Cheyenne Foundation Purchases Outlaw Saloon, Will Turn It Into Rec Center

The future of Cheyenne’s Outlaw Saloon, Wyoming’s largest bar, is settled. The Maury and Bonnie Brown Foundation purchased the building and will turn it into a rec center. Peaches Tyrrell, who's overseeing the project, says it will be a "YMCA on steroids."

RJ
Renée Jean

December 10, 20256 min read

Cheyenne
Outlaw with maury 12 9 25

The Outlaw Saloon in Cheyenne had barely closed its doors on Saturday for the last time when a brand-new door opened for the facility.

The Maury and Bonnie Brown Foundation swooped in Monday to buy the popular Cheyenne Frontier Days hangout with an eye toward creating something the Cheyenne community has until now lacked.

That something is a state-of-the-art community rec center with all the bells and all the whistles.

“This will be the YMCA on steroids,” Cheyenne resident Peaches Tyrrell told Cowboy State Daily on Tuesday. Tyrrell is president of the just-formed board that will be overseeing the project.

“Maury has always been really supportive of children and anything children could do before he passed,” she said. “And he had talked about, he knew there were people in town trying to get a rec center. That’s been brought before the city council two or three times, and it was shot down each time. So, he’d often talked about that.”

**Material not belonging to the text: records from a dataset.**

(** A node, from what holds of its children. *)
Ltac node lists :=
  intros e IH w; destruct e; cbn [encodeExpr children] in *; try done; intros; binds;
  repeat match goal with H : Forall _ (_ :: _) |- _ => apply Forall_cons in H as [? H] end;
  repeat match goal with H : ∀ w, encodeExpr ?e = Some w → _, E : encodeExpr ?e = Some _ |- _ => apply H in E end;
  try match goal with E : mapM _ _ = Some _ |- _ => eapply lists in E; [|eassumption] end.

(** The values of the equations for the parts, in turn. *)
Ltac parts := repeat match goal with E : _ = Some _ |- _ => rewrite E; cbn [mbind option_bind]; clear E end; try done.

Lemma decodeExpr_encodeExpr : ∀ e w, encodeExpr e = Some w → decodeExpr (jsonExpr w) = Some (keepExpr e).
Proof.
  apply (Expression_children_ind (λ e, ∀ w, encodeExpr e = Some w → decodeExpr (jsonExpr w) = Some (keepExpr e))).
  node @mapM_through; cbn [jsonExpr decodeExpr wireNode keepExpr fmap option_fmap option_map]; parts. by destruct v.
Qed.

Lemma encode_kept : ∀ e w, encodeExpr e = Some w → encodeExpr (keepExpr e) = Some (jsonExpr w).
Proof.
  apply (Expression_children_ind (λ e, ∀ w, encodeExpr e = Some w → encodeExpr (keepExpr e) = Some (jsonExpr w))).
  node @mapM_related; cbn [encodeExpr keepExpr]; parts. by destruct v.
Qed.

Lemma decode_rows rows ws : mapM (mapM encodeExpr) rows = Some ws → mapM (mapM decodeExpr) (map (map jsonExpr) ws) = Some (map (map keepExpr) rows).
Proof.
  apply mapM_through, Forall_true. intros row w. apply mapM_through, Forall_true, decodeExpr_encodeExpr.
Qed.

Lemma encode_rows rows ws : mapM (mapM encodeExpr) rows = Some ws → mapM (mapM encodeExpr) (map (map keepExpr) rows) = Some (map (map jsonExpr) ws).
Proof. apply mapM_related, Forall_true. intros row w. apply mapM_related, Forall_true, encode_kept. Qed.

Lemma decode_assigns l ws :
  mapM encodeAssign l = Some ws → mapM decodeAssign (map (prod_map id jsonExpr) ws) = Some (map (prod_map id keepExpr) l).
Proof.
  apply mapM_through, Forall_true. intros [c e] w. unfold encodeAssign, decodeAssign. cbn.
  destruct (encodeExpr e) as [x|] eqn:E; cbn; [|done]. intros [= <-]. cbn. by rewrite (decodeExpr_encodeExpr e).
Qed.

Outlaw Owners Owed More Than $1.7 Million

Outlaw Saloon has long been a well-known hangout in Cheyenne, going back to the 1970s, when it was known as Cowboy South. The honky-tonk dive bar then earned itself a reputation as a great place to go on a Friday night, with $5 T-bones served on paper plates with plastic cutlery. In more recent times, the bar featured lots of live, local musical acts, as well as boxing and sensational events like little people wrestling.

The bar was a favorite place to go during Cheyenne Frontier Days (CFD), and drew top-tier entertainment during the event, including Wyoming singer-songwriters Chancey Williams and Ned LeDoux, who were just two of the acts on tap during this year’s CFD.

Curtis and Shelby Crowton bought the saloon in 2019 under their limited liability company, Bullseye Operations, and renamed the huge, 22,000-square-foot business the Outlaw Saloon.

The couple could not be reached for comment about the foreclosure sale held on Monday, which aimed to recover more than $1.7 million in delinquent mortgage payments and fees.

YMCA Too Old, Too Landlocked

The Browns have been longtime supporters of the Cheyenne YMCA, which closed its doors this year.

The closure was a deciding factor in the family’s decision to obtain the Outlaw Saloon.

“The family was like, ‘Well now what do we do, dad’s legacy was always the YMCA and the children’s sports and all of that,'” Tyrrell said. “And they actually put in quite a bit of donations to try to help the YMCA. But the bottom line is you could put in as many millions of dollars as they needed, and you are still sitting in a 1958 building with low ceilings, narrow hallways, and no real room for expansion.”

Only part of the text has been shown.